INFORMATION SHOWN:
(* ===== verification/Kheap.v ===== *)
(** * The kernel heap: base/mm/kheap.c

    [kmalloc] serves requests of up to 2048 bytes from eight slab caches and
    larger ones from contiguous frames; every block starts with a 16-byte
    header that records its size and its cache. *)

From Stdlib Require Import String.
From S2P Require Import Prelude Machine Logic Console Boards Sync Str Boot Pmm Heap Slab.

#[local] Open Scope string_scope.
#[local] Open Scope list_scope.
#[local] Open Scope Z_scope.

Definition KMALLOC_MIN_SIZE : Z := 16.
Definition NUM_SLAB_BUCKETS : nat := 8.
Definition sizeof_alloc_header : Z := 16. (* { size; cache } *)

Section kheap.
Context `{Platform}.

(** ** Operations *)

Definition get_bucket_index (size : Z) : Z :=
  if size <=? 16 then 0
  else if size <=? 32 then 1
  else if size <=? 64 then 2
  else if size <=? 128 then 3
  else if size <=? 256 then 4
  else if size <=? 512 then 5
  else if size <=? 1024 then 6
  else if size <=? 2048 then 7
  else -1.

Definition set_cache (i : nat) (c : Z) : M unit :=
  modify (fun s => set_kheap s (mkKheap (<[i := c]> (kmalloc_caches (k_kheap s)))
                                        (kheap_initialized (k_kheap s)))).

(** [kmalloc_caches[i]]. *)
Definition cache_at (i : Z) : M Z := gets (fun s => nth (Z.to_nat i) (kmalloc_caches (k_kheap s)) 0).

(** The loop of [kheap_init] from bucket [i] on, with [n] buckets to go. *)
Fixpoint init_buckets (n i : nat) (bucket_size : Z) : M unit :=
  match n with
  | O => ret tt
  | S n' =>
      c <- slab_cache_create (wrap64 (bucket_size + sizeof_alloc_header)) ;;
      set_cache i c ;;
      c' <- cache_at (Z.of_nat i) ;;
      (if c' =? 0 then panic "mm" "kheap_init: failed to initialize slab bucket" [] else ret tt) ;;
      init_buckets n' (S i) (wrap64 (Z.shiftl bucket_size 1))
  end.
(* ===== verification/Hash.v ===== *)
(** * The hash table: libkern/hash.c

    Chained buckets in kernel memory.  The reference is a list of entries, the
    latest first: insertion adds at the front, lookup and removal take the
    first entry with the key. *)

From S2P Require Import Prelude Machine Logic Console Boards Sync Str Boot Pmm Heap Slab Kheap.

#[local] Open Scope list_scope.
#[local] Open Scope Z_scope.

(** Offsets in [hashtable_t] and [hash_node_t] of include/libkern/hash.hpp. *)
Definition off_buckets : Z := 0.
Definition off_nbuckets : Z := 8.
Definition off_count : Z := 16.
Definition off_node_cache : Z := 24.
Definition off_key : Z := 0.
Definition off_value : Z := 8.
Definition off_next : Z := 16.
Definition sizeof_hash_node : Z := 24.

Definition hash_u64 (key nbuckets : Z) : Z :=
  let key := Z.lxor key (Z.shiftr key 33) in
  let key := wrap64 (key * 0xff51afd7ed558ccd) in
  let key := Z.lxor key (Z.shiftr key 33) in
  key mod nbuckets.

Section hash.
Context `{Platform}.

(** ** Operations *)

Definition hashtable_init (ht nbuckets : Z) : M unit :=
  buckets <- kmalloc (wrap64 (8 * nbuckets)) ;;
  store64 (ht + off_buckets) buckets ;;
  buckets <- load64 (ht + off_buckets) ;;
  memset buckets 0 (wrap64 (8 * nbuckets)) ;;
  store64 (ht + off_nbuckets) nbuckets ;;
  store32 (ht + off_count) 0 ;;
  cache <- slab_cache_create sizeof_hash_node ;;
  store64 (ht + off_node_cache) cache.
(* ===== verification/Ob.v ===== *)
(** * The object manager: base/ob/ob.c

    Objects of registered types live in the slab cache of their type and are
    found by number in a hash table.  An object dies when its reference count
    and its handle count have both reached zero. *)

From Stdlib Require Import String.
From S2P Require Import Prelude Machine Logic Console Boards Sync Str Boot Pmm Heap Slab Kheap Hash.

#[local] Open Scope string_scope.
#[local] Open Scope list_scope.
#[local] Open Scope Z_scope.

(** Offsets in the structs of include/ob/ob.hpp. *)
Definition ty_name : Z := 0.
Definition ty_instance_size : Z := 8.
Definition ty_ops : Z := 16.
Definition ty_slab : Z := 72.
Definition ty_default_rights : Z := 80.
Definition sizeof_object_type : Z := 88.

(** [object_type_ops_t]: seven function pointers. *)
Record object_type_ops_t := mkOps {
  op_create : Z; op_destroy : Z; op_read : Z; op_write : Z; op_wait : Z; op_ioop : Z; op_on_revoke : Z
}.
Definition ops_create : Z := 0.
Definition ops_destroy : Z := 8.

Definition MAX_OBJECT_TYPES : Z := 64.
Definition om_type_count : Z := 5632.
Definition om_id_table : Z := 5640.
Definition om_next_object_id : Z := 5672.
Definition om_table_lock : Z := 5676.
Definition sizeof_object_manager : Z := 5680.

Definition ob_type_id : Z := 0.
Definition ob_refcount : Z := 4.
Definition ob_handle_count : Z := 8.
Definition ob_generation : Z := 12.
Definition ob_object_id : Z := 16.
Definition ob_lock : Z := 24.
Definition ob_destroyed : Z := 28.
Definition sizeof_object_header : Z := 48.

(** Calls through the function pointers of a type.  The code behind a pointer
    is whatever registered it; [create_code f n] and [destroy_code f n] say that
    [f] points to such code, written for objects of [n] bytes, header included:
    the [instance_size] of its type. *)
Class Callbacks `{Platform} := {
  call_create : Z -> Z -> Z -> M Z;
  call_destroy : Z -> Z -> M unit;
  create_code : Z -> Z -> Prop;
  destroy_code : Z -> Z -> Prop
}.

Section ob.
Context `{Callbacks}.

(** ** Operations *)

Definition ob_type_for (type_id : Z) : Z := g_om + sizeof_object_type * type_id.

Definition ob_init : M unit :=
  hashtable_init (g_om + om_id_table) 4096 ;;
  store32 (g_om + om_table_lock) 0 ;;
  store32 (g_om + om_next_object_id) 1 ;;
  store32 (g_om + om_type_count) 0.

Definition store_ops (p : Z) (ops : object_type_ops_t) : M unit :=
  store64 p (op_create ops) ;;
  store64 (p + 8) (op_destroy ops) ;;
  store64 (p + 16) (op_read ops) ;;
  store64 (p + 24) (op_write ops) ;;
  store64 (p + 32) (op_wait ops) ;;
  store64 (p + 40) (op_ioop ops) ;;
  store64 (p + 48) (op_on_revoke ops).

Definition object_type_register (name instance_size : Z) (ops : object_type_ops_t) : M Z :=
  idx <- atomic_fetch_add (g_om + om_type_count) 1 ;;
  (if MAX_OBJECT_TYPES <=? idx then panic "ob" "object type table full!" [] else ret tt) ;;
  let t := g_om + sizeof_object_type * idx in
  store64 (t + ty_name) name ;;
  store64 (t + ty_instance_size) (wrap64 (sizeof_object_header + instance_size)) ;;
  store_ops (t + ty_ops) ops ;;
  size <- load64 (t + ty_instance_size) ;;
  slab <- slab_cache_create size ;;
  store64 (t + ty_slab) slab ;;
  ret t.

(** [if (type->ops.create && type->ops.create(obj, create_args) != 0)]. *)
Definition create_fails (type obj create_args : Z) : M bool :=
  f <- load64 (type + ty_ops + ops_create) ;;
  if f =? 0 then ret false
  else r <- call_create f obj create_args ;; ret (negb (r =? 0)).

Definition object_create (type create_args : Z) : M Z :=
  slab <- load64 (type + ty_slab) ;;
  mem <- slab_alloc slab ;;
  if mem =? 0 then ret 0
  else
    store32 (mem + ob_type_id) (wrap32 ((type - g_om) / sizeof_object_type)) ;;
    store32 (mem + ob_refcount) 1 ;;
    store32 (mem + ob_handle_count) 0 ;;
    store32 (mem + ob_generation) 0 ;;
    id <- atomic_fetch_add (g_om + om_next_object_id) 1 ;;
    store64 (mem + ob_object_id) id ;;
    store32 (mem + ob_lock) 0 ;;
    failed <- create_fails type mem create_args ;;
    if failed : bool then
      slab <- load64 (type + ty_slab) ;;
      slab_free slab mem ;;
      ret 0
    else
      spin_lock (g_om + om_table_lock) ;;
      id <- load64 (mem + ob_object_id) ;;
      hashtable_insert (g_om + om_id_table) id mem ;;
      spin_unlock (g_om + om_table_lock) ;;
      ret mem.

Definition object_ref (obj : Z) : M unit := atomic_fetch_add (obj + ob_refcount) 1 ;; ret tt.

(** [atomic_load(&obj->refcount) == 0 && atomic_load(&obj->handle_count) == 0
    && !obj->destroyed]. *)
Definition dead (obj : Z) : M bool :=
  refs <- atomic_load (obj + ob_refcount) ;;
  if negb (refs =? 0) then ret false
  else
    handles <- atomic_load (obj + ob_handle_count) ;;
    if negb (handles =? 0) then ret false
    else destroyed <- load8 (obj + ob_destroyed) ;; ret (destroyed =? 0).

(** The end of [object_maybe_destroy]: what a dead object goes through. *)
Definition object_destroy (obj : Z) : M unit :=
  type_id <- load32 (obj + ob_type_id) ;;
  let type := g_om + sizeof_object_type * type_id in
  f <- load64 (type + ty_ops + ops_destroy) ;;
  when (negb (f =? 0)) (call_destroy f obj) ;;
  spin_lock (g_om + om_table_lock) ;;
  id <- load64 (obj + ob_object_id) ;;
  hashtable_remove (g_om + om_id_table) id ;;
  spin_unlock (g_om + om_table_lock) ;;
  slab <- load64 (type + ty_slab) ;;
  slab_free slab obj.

ASSIGNMENT: Out of the data above, give again only the lines starting at the one holding "(** Offsets in [hashtable_t]" and ending at the one holding "cache <- slab_cache_create", unchanged.

FINAL ANSWER:
(** Offsets in [hashtable_t] and [hash_node_t] of include/libkern/hash.hpp. *)
Definition off_buckets : Z := 0.
Definition off_nbuckets : Z := 8.
Definition off_count : Z := 16.
Definition off_node_cache : Z := 24.
Definition off_key : Z := 0.
Definition off_value : Z := 8.
Definition off_next : Z := 16.
Definition sizeof_hash_node : Z := 24.

Definition hash_u64 (key nbuckets : Z) : Z :=
  let key := Z.lxor key (Z.shiftr key 33) in
  let key := wrap64 (key * 0xff51afd7ed558ccd) in
  let key := Z.lxor key (Z.shiftr key 33) in
  key mod nbuckets.

Section hash.
Context `{Platform}.

(** ** Operations *)

Definition hashtable_init (ht nbuckets : Z) : M unit :=
  buckets <- kmalloc (wrap64 (8 * nbuckets)) ;;
  store64 (ht + off_buckets) buckets ;;
  buckets <- load64 (ht + off_buckets) ;;
  memset buckets 0 (wrap64 (8 * nbuckets)) ;;
  store64 (ht + off_nbuckets) nbuckets ;;
  store32 (ht + off_count) 0 ;;
  cache <- slab_cache_create sizeof_hash_node ;;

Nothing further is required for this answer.